Les usurpateurs donnent à la loi électorale une interprétation contradictoire. Après lui avoir fait dire que les femmes ne doivent pas nommer de représentants pour détendre leurs intérêts ; ils lui font proclamer que les femmes ont le droit d’être représentées… – Représentées sans représentants ?

Parfaitement ; ce subterfuge autorise à prendre pour base de l’élection des députés cent mille habitants au lieu de cent mille électeurs.

Les Françaises qui sont trouvées indignes d’envoyer des mandataires au Parlement, sont trouvées dignes d’être comptées comme les brebis d’un troupeau, pour faire nombre et permettre aux éligibles d’augmenter, avec les sièges à la Chambre, leur chance d’être élus.
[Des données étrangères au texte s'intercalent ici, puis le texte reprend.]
(** * AURA backend: connection graph, similarity ranking and feed aggregation

    A shallow embedding of the three service modules of the backend
    ([dbService.js], [matchingService.js], [feedService.js]) together with
    the properties established about them.

    Conventions of the embedding.
    - Farcaster ids and every other JavaScript integer are [Z]; scores, which
      the source computes with JavaScript numbers, are exact rationals [Q]
      (the rounding step [Math.round(score * 100) / 100] is written out;
      the error of the floating-point operations themselves is not
      modelled).
      Where the code can meet a number that is no integer (a quotient by
      zero, the offset of a cursor that a client made up) the number is a
      [JsNumber]: a rational, an infinity or [NaN].
    - The three Postgres tables are finite maps keyed by their UNIQUE
      column(s); a row is the key together with the remaining columns.
      Store I/O failures are outside the model: every query returns. The
      foreign key of the personas on the users is the predicate
      [fk_personas_fid] on stores.
    - A thrown [Error] is the [Err] case of [Result], carrying the message.
    - Platform and network functions the services call ([toLowerCase],
      the random comparator handed to [sort], the Neynar feed endpoint,
      [Date] parsing, the Buffer/JSON cursor codec) are parameters.

    Three further modules are embedded for the properties of the second
    part: the feed controller ([feedController.js]), the points service
    ([orchidDbService.js], without its transaction listing, whose order
    among equal time stamps the query leaves open) and the rate limiting
    of the notification service ([notificationService.js]), whose clock is
    the sequence of the readings of [Date.now()]. *)

From Stdlib Require Import QArith Qround Qminmax Lqa.
From stdpp Require Import gmap strings list fin_maps sorting pretty.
Ce ne sont pas les habitants, mais les seuls électeurs qui doivent être pris pour base de l’élection des députés.

Si l’on exigeait pour l’élection d’un député, cent mille électeurs au lieu de cent mille habitants, les femmes voteraient bientôt ; attendu, que les législateurs de tous les partis seraient d'accord pour leur octroyer l’électorat. Aiguillonnés par l'intérêt, ils soutiendraient que la nation n’est pas exactement représentée à la Chambre pendant que les femmes ne votent pas ; et, ils auraient vite mis le bulletin dans la main des annulées afin de ne point perdre leur place au Parlement.